(** * fse-node: tuit and user resources over a document database

    A shallow embedding of the controller, data-access and schema layers:
    - [src/mongoose/TuitSchema.ts] and the second declaration of the tuits
      schema (the one with media fields and a [stats] block);
    - [src/daos/UserDao.ts];
    - the tuits controller (routes and handlers).

    JavaScript objects are finite maps from field names to values, a
    collection is the list of its documents in insertion order, and every
    asynchronous method is a function from the collection to a settled
    promise and the collection afterwards. *)

From stdpp Require Import gmap strings list fin_maps.
From Stdlib Require Import ZArith Ascii.

#[local] Set Warnings "-register-all".

(** ** Values and documents *)

(** A JavaScript value as it is stored in a document or sent as JSON.
    Numbers are the integers (the counters of the schema), a date is its
    number of milliseconds, an identifier is the text of the key. *)
Inductive value :=
  | VNull
  | VBool (b : bool)
  | VNum (n : Z)
  | VStr (s : string)
  | VDate (t : Z)
  | VArr (items : list value)
  | VObj (fields : gmap string value).

Fixpoint value_eq_dec (v w : value) {struct v} : Decision (v = w).
Proof.
  refine (match v, w with
          | VNull, VNull => left eq_refl
          | VBool a, VBool b => cast_if (decide (a = b))
          | VNum a, VNum b => cast_if (decide (a = b))
          | VStr a, VStr b => cast_if (decide (a = b))
          | VDate a, VDate b => cast_if (decide (a = b))
          | VArr a, VArr b => cast_if (@list_eq_dec _ value_eq_dec a b)
          | VObj a, VObj b => cast_if (@gmap_eq_dec _ _ _ _ value_eq_dec a b)
          | _, _ => right _
          end); congruence.
Defined.

#[global] Instance value_eq : EqDecision value := value_eq_dec.

(** A document, a request body, the object given to [$set]. *)
Abbreviation doc := (gmap string value).

(** A collection: its documents in insertion order. *)
Abbreviation collection := (list (gmap string value)).

(** A string-typed argument as JavaScript passes it: [None] is [undefined]. *)
Abbreviation jsstring := (option string).

(** ** Promises *)

Inductive validator := KRequired | KCast.

Inductive error :=
  | ValidationError (errors : list (string * validator))
  | CastError (path : string)
  | DuplicateKey (id : string)
  | ImmutableField (path : string).

Inductive promise (A : Type) :=
  | Resolved (a : A)
  | Rejected (e : error).
Arguments Resolved {A} a.
Arguments Rejected {A} e.

(** What the driver needs from outside the program when it inserts: the
    instant [Date.now] reads and the identifier it generates. *)
Record env := { now : Z; oid : string }.

(** An asynchronous method on one collection. *)
Definition dao (A : Type) : Type :=
  env → collection → promise A * collection.

(** [m.then(f)]: [f] runs on the resolved value, a rejection is passed on. *)
Definition then_ {A B : Type} (m : dao A) (f : A → B) : dao B :=
  λ e c, match m e c with
         | (Resolved a, c') => (Resolved (f a), c')
         | (Rejected err, c') => (Rejected err, c')
         end.

(** ** The driver *)

Module Mongoose.

Inductive schema_type := SString | SNumber | SDate | SBoolean | SObjectId.

(** The [default] of a path: a constant, or the function [Date.now]. *)
Inductive default_spec :=
  | DValue (v : value)
  | DNow.

(** A declared path: [{type, required, default}], or a nested object. *)
Inductive schema_path :=
  | Path (type : schema_type) (required : bool) (default : option default_spec)
  | Nested (fields : list (string * schema_path)).

Abbreviation schema := (list (string * schema_path)).

(** [new mongoose.Schema(definition, {collection: name})]. *)
Record Schema := mkSchema { paths : schema; collectionName : string }.

(** The shorthand [image: String]. *)
Definition Of (t : schema_type) : schema_path := Path t false None.

(** Modelled from the spec: the document-database driver is an external
    collaborator (§6); its cast of a supplied value to the declared type.
    A value of the declared kind is kept, a number is a date's milliseconds,
    [null] is left alone; an identifier is opaque text (§3). Any other
    value is a cast failure. *)
Definition cast (t : schema_type) (v : value) : option value :=
  match t, v with
  | _, VNull => Some VNull
  | SString, VStr _ => Some v
  | SNumber, VNum _ => Some v
  | SDate, VDate _ => Some v
  | SDate, VNum n => Some (VDate n)
  | SBoolean, VBool _ => Some v
  | SObjectId, VStr _ => Some v
  | _, _ => None
  end.
Definition __get__ (self : t) (instance : option Obj) (owner : Obj)
    : list Obj -> Kw -> Res :=
  func self.

End Wrapper.
Arguments t : clear implicits.
End MyStaticmethod.

(** The notebook's reading of attribute access on a descriptor [d] stored in a
    class: [A.x] is [A.__dict__['x'].__get__(None, A)] and [a.x] is
    [type(a).__dict__['x'].__get__(a, type(a))]. *)
Definition class_access {D Inst Owner R} (get : D -> option Inst -> Owner -> R)
    (d : D) (A : Owner) : R :=
  get d None A.

Definition instance_access {D Inst Owner R} (get : D -> option Inst -> Owner -> R)
    (d : D) (a : Inst) (type_a : Owner) : R :=
  get d (Some a) type_a.

(** ** [MyProperty] *)

Module MyProperty.
Section Wrapper.
Context {St Inst Owner Val : Type}.

Record t := {
  fget : option (Inst -> M St Val);
  fset : option (Inst -> Val -> M St Val);
  fdel : option (Inst -> M St Val)
}.

(** [__init__(self, fget=None, fset=None, fdel=None)] *)
Definition __init__ (fget : option (Inst -> M St Val))
    (fset : option (Inst -> Val -> M St Val))
    (fdel : option (Inst -> M St Val)) : t :=
  {| fget := fget; fset := fset; fdel := fdel |}.

(** The result is the descriptor itself (left) when [instance is None]. *)
Definition __get__ (self : t) (instance : option Inst) (owner : Owner)
    : M St (t + Val) :=
  match instance with
  | None => ret (inl self)
  | Some instance =>
      match fget self with
      | None => raise (AttributeError "unreadable attribute")
      | Some fget => v <- fget instance ;; ret (inr v)
      end
  end.

Definition __set__ (self : t) (instance : Inst) (value : Val) : M St unit :=
  match fset self with
  | None => raise (AttributeError "can't set attribute")
  | Some fset => fset instance value ;; ret tt
  end.

Definition __delete__ (self : t) (instance : Inst) : M St unit :=
  match fdel self with
  | None => raise (AttributeError "can't delete attribute")
  | Some fdel => fdel instance ;; ret tt
  end.

(** [type(self)(fget, self.fset, self.fdel)], and likewise below. *)
Definition getter (self : t) (fget : Inst -> M St Val) : t :=
  __init__ (Some fget) (fset self) (fdel self).

Definition setter (self : t) (fset : Inst -> Val -> M St Val) : t :=
  __init__ (fget self) (Some fset) (fdel self).

Definition deleter (self : t) (fdel : Inst -> M St Val) : t :=
  __init__ (fget self) (fset self) (Some fdel).

End Wrapper.
Arguments t : clear implicits.
End MyProperty.

(** ** The heap

    Two kinds of objects are allocated: the [NonNegativeField] descriptors, whose
    [field] attribute [named_descriptors] assigns after the fact, and the
    instances of the classes, each with its [__dict__]. *)

Record NonNegativeField := { field : string }.

Record heap := {
  descs : list NonNegativeField;
  objs : list (gmap string val)
}.

Abbreviation py := (M heap).

Definition alloc_descriptor (d : NonNegativeField) : py nat :=
  fun h => (inr (length (descs h)), {| descs := descs h ++ [d]; objs := objs h |}).

Definition descriptor (r : nat) : py NonNegativeField :=
  fun h => match descs h !! r with
           | Some d => (inr d, h)
           | None => (inl ReferenceError, h)
           end.

(** [attr.field = name] on the descriptor object at [r]. *)
Definition set_field (r : nat) (name : string) : py unit :=
  fun h => match descs h !! r with
           | Some _ => (inr tt, {| descs := <[r := {| field := name |}]> (descs h);
                                   objs := objs h |})
           | None => (inl ReferenceError, h)
           end.

(** A new instance, with an empty [__dict__]. *)
Definition alloc_object : py nat :=
  fun h => (inr (length (objs h)), {| descs := descs h; objs := objs h ++ [∅] |}).

(** [instance.__dict__] *)
Definition instance_dict (l : nat) : py (gmap string val) :=
  fun h => match objs h !! l with
           | Some d => (inr d, h)
           | None => (inl ReferenceError, h)
           end.

(** [instance.__dict__[key] = v] *)
Definition dict_setitem (l : nat) (key : string) (v : val) : py unit :=
  fun h => match objs h !! l with
           | Some d => (inr tt, {| descs := descs h;
                                   objs := <[l := <[key := v]> d]> (objs h) |})
           | None => (inl ReferenceError, h)
           end.

(** [del instance.__dict__[key]] *)
Definition dict_delitem (l : nat) (key : string) : py unit :=
  fun h => match objs h !! l with
           | Some d =>
               match d !! key with
               | Some _ => (inr tt, {| descs := descs h;
                                       objs := <[l := delete key d]> (objs h) |})
               | None => (inl (KeyError key), h)
               end
           | None => (inl ReferenceError, h)
           end.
====
Only the lines from the first line of the material above through the line that contains "VNull => left eq_refl" should be quoted, each one exactly.

(** * fse-node: tuit and user resources over a document database

    A shallow embedding of the controller, data-access and schema layers:
    - [src/mongoose/TuitSchema.ts] and the second declaration of the tuits
      schema (the one with media fields and a [stats] block);
    - [src/daos/UserDao.ts];
    - the tuits controller (routes and handlers).

    JavaScript objects are finite maps from field names to values, a
    collection is the list of its documents in insertion order, and every
    asynchronous method is a function from the collection to a settled
    promise and the collection afterwards. *)

From stdpp Require Import gmap strings list fin_maps.
From Stdlib Require Import ZArith Ascii.

#[local] Set Warnings "-register-all".

(** ** Values and documents *)

(** A JavaScript value as it is stored in a document or sent as JSON.
    Numbers are the integers (the counters of the schema), a date is its
    number of milliseconds, an identifier is the text of the key. *)
Inductive value :=
  | VNull
  | VBool (b : bool)
  | VNum (n : Z)
  | VStr (s : string)
  | VDate (t : Z)
  | VArr (items : list value)
  | VObj (fields : gmap string value).

Fixpoint value_eq_dec (v w : value) {struct v} : Decision (v = w).
Proof.
  refine (match v, w with
          | VNull, VNull => left eq_refl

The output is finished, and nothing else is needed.